Nickel Metal Hydride
The environmentally benign alter ego to the nickel-cadmium battery is also flat-out superior to it in specific energy and specific power comparisons, and should become the preferred alkaline battery of the future (Figure 8-8). The USABC certainly thought so and is invest its research and development dollars toward this technology.
In addition, when talking about nickel metal hydride batteries, Ron Freund’s study in the next section tells everyone how mid-range battery packs stand the test of time. Personally, the RAV4 EV was the most reliable EV to get me from White Plains, New York to lower Manhattan and back to White Plains, New York. That should tell it all, but let’s hear about Ron’s report of his experience with the RAV4.
Lithium Polymer
This battery’s specific energy and specific power numbers evoke nothing but envy from its competitors and mouth-watering anticipation from its advocates. The whole lithium group has shown great promise in the labs, and smaller lithium polymer batteries have greatly impressed users in the computer industry. But lithium still has to deliver on its promise when packaged in the giant, economy, suitable-for-powering-EVs size (see Figure 8-9). Stay tuned for future developments here—the USABC certainly will.

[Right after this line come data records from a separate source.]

(* ===== verification/OrderValidation.v ===== *)
(** * OrderValidation: which orders are accepted

    [crates/shared/src/order_validation.rs]: partial and full validation of a submitted
    order, and the construction of the order that is stored.

    The services the validator calls (the quoter apart) are parameters: banned users,
    token quality, balances, on-chain signatures, the counter of limit orders, the
    encoding of hooks.  The quoter is the interface [OrderQuoting], which carries the
    store of quotes as explicit state; [OrderQuoting.v] implements it.  One argument is
    the current time.  A panic of the quoter is a panic here. *)

From stdpp Require Import base gmap sets list strings.
From Stdlib Require Import ZArith Lia SpecFloat.
From S2P Require Import Prelude Collections F64 Eth Liquidity Solution Dto Score DriverOrder.
From S2P Require Import OrderModel AppData OrderCreation OrderQuoting.

Open Scope Z_scope.

(** ** Errors *)
Inductive OrderValidToError := Insufficient | Excessive.

Inductive PartialValidationError :=
| Forbidden
| ValidTo (err : OrderValidToError)
| InvalidNativeSellToken
| SameBuyAndSellToken
| UnsupportedBuyTokenDestination (destination : BuyTokenBalance)
| UnsupportedSellTokenSource (source : SellTokenBalance)
| PartialUnsupportedOrderType
| PartialUnsupportedToken (token : address) (reason : string)
| PartialOther (err : string).

(** [Invalid] holds an error of the validator, or the message about the hash whose
    pre-image is unknown. *)
Inductive AppDataValidationError :=
| AppDataMismatch (provided actual : Z)
| AppDataInvalid (err : AppDataError + Z).

Inductive ValidationError :=
| PartialError (err : PartialValidationError)
| AppDataErr (err : AppDataValidationError)
| PriceForQuote (err : PriceEstimationError)
| NonZeroFee
| InsufficientBalance
| InsufficientAllowance
| InvalidSignature
| TransferSimulationFailed
| MissingFrom
| AppdataFromMismatch (from app_data_signer : address)
| WrongOwner (recovered : address)
| InvalidEip1271Signature (hash : Z)
| ZeroAmount
| TooManyLimitOrders
| TooMuchGas
| ValQuoteNotVerified
| ValidationOther (err : string).

Definition ValidationError_from_verification (e : VerificationError) : ValidationError :=
  match e with
  | UnableToRecoverSigner => InvalidSignature
  | UnexpectedSigner recovered => WrongOwner recovered
  | VerMissingFrom => MissingFrom
  | VerAppdataFromMismatch from signer => AppdataFromMismatch from signer
  end.

Definition ValidationError_from_quote (e : CalculateQuoteError) : ValidationError :=
  match e with
  | Price _ (UnsupportedToken token reason) => PartialError (PartialUnsupportedToken token reason)
  | Price _ (ProtocolInternal err) | CalculateOther err => ValidationOther err
  | Price _ source => PriceForQuote source
  | QuoteNotVerified => ValQuoteNotVerified
  | SellAmountDoesNotCoverFee _ => ValidationOther "unexpected quote calculation error"%string
  end.

(** ** Configuration *)
Inductive SameTokensPolicy := Disallow | AllowSell.

Record OrderValidPeriodConfiguration := mkValidPeriod { vp_min : Z; vp_max_market : Z; vp_max_limit : Z }.

Definition any_period : OrderValidPeriodConfiguration := mkValidPeriod 0 DURATION_MAX DURATION_MAX.

Record OrderValidator := mkOrderValidator {
  ov_native_token : address;
  ov_validity_configuration : OrderValidPeriodConfiguration;
  ov_eip1271_skip_creation_validation : bool;
  ov_hooks : address;
  ov_max_limit_orders_per_user : Z;
  ov_app_data_size_limit : Z;
  ov_max_gas_per_order : Z;
  ov_same_tokens_policy : SameTokensPolicy;
}.

Record PreOrderData := mkPreOrderData {
  po_owner : address;
  po_sell_token : address;
  po_buy_token : address;
  po_receiver : address;
  po_valid_to : Z;
  po_partially_fillable : bool;
  po_buy_token_balance : BuyTokenBalance;
  po_sell_token_balance : SellTokenBalance;
  po_signing_scheme : Scheme;
  po_class : OrderClass;
  po_kind : Side;
}.

Definition actual_receiver (owner : address) (order : OrderData) : address :=
  let receiver := default 0 (od_receiver order) in
  if receiver =? 0 then owner else receiver.

Definition from_order_creation (owner : address) (order : OrderData) (signing_scheme : Scheme) : PreOrderData :=
  mkPreOrderData owner (od_sell_token order) (od_buy_token order) (actual_receiver owner order)
    (od_valid_to order) (od_partially_fillable order) (od_buy_token_balance order)
    (od_sell_token_balance order) signing_scheme
    (if od_fee_amount order =? 0 then ClassLimit else ClassMarket) (od_kind order).

(** [From<&OrderQuoteRequest> for PreOrderData]. *)
Definition PreOrderData_from_quote_request (now : Z) (r : OrderQuoteRequest) : PreOrderData :=
  mkPreOrderData (qr_from r) (qr_sell_token r) (qr_buy_token r) (default (qr_from r) (qr_receiver r))
    (actual_valid_to now (qr_validity r)) false (qr_buy_token_balance r) (qr_sell_token_balance r)
    (SigningScheme_from_quote (qr_signing_scheme r)) ClassMarket
    (match qr_side r with QuoteBuy _ => Buy | QuoteSell _ => Sell end).

Record OrderAppData := mkOrderAppData { oad_inner : ValidAppData; oad_interactions : Interactions }.

(** ** Periods and tokens *)
Definition period_max (c : OrderValidPeriodConfiguration) (order : PreOrderData) : Z :=
  if bool_decide (po_signing_scheme order = PreSign) then DURATION_MAX
  else match po_class order with
       | ClassMarket => vp_max_market c
       | ClassLimit => vp_max_limit c
       | ClassLiquidity => DURATION_MAX
       end.

Definition validate_period (now : Z) (c : OrderValidPeriodConfiguration) (order : PreOrderData)
  : result OrderValidToError unit :=
  if po_valid_to order <? timestamp_after_duration now (vp_min c) then Err Insufficient
  else if timestamp_after_duration now (period_max c order) <? po_valid_to order then Err Excessive
  else Ok tt.

Definition validate_same_sell_and_buy_token (policy : SameTokensPolicy) (order : PreOrderData)
  (native_token : address) : result PartialValidationError unit :=
  if (po_sell_token order =? native_token) && (po_buy_token order =? BUY_ETH_ADDRESS) then
    Err SameBuyAndSellToken
  else if negb (po_sell_token order =? po_buy_token order) then Ok tt
  else match policy, po_kind order with
       | AllowSell, Sell => Ok tt
       | _, _ => Err SameBuyAndSellToken
       end.

(** ** Market price *)
Record Amounts := mkAmounts { am_sell : Z; am_buy : Z; am_fee : Z }.

(** Products are 512 bits wide; the sum of sell amount and fee wraps. *)
Definition is_order_outside_market_price (order quote : Amounts) (kind : Side) : bool :=
  let check :=
    match kind with
    | Buy => Some (am_sell order * am_buy quote <? wrapping_add (am_sell quote) (am_fee quote) * am_buy order)
    | Sell =>
        let? fee_buy := checked_mul (am_fee quote) (am_buy quote) in
        let? fee_share := checked_div fee_buy (am_sell quote) in
        let? quote_buy := checked_sub (am_buy quote) fee_share in
        Some (am_sell order * quote_buy <? am_sell quote * am_buy order)
    end in
  default true check.

(** ** Signing schemes of quotes *)
Definition convert_signing_scheme_into_quote_signing_scheme (scheme : Scheme) (order_placement_via_api : bool)
  (verification_gas_limit : Z) : option QuoteSigningScheme :=
  match order_placement_via_api, scheme with
  | true, Eip712 => Some QEip712
  | true, EthSign => Some QEthSign
  | false, Eip712 | false, EthSign => None
  | via_api, PreSign => Some (QPreSign (negb via_api))
  | via_api, Eip1271 => Some (QEip1271 (negb via_api) verification_gas_limit)
  end.

(** ** Gas *)

(** [as u64] saturates and takes a NaN to zero. *)
Definition f64_as_u64 (x : f64) : Z :=
  match x with
  | S754_infinity s => if s then 0 else 2 ^ 64 - 1
  | _ => Z.min (f64_trunc x) (2 ^ 64 - 1)
  end.

(** The sum of the quoted gas and the additional gas wraps in a [u64]. *)
Definition exceeds_gas_limit (quote : Quote) (additional_cost max_gas_per_order : Z) : bool :=
  max_gas_per_order <? (f64_as_u64 (gas_amount (qd_fee_parameters (q_data quote))) + additional_cost) mod 2 ^ 64.

(** ** The quoter, as validation uses it *)
Class OrderQuoting (store : Type) := {
  qt_calculate_quote : Z -> QuoteParameters -> comp (result CalculateQuoteError Quote);
  qt_store_quote : Quote -> store -> result string Quote * store;
  qt_find_quote : Z -> option Z -> QuoteSearchParameters -> store -> comp (result FindQuoteError Quote);
}.

(** What validation relies on: quotes that are found or computed are for the tokens and
    the kind asked for, and storing a quote keeps it. *)
Class OrderQuotingLaws (store : Type) `{!OrderQuoting store} : Prop := {
  qt_found_fits now id s t q :
    qt_find_quote now id s t = Ret (Ok q) ->
    quote_matches s (q_data q) = true /\ now <= qd_expiration (q_data q);
  qt_computed_fits now p q :
    qt_calculate_quote now p = Ret (Ok q) ->
    qd_sell_token (q_data q) = qp_sell_token p /\ qd_buy_token (q_data q) = qp_buy_token p /\
    qd_kind (q_data q) = side_kind (qp_side p);
  qt_stored_same q t q' t' :
    qt_store_quote q t = (Ok q', t') -> q_data q' = q_data q;
}.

Figure 8-8 Nickel metal hydride battery
Figure 8-9 Lithium batteries ready to go into a P orsche for great speed and great range (Courtesy of EVPorsche.net).
Sodium-Sulfur
This technology has strong proponents in England, Germany, Japan, Canada, and the United States. This is good because its opponents have a continuous field day merely by labeling it and using scare tactics. Yes, sodium is combustible in air. Yes, sulfur is also on the head of matches. Yes, maintaining a “thermos bottle” at 350 degrees C to contain its molten sodium and sulfur electrodes and beta alumina electrolyte is inefficient. Yes, it can explode and/or do nasty things if punctured in an accident. So can internal combustion engine vehicles. On the other hand, it continues to be one of the most promising advanced battery systems for EV propulsion; its specific energy and specific power numbers are greatly superior to those for lead-acid batteries; and pilot plant battery production has already started. While many problems remain to be solved, perhaps low-cost production the largest among them, sodium sulfur is a hot technology in more ways than one.
Sodium Metal Chloride
If sodium sulfur is great, then all its advantages at a lower operating temperature with still better specific energy and specific power numbers has to be greater yet. And sodium metal chloride battery technology is. Throw in cells that can be assembled in the discharged state, have higher open-circuit voltage and better freeze/thaw and failuremode characteristics than sodium sulfur’s, and you have a real winner.
Lithium Iron Disulfide
The promise of lithium-iron disulfide batteries on the high temperature side is equally mouth-watering. This battery’s specific energy numbers are the best of all, and its specific power numbers simply leave all others in the dust.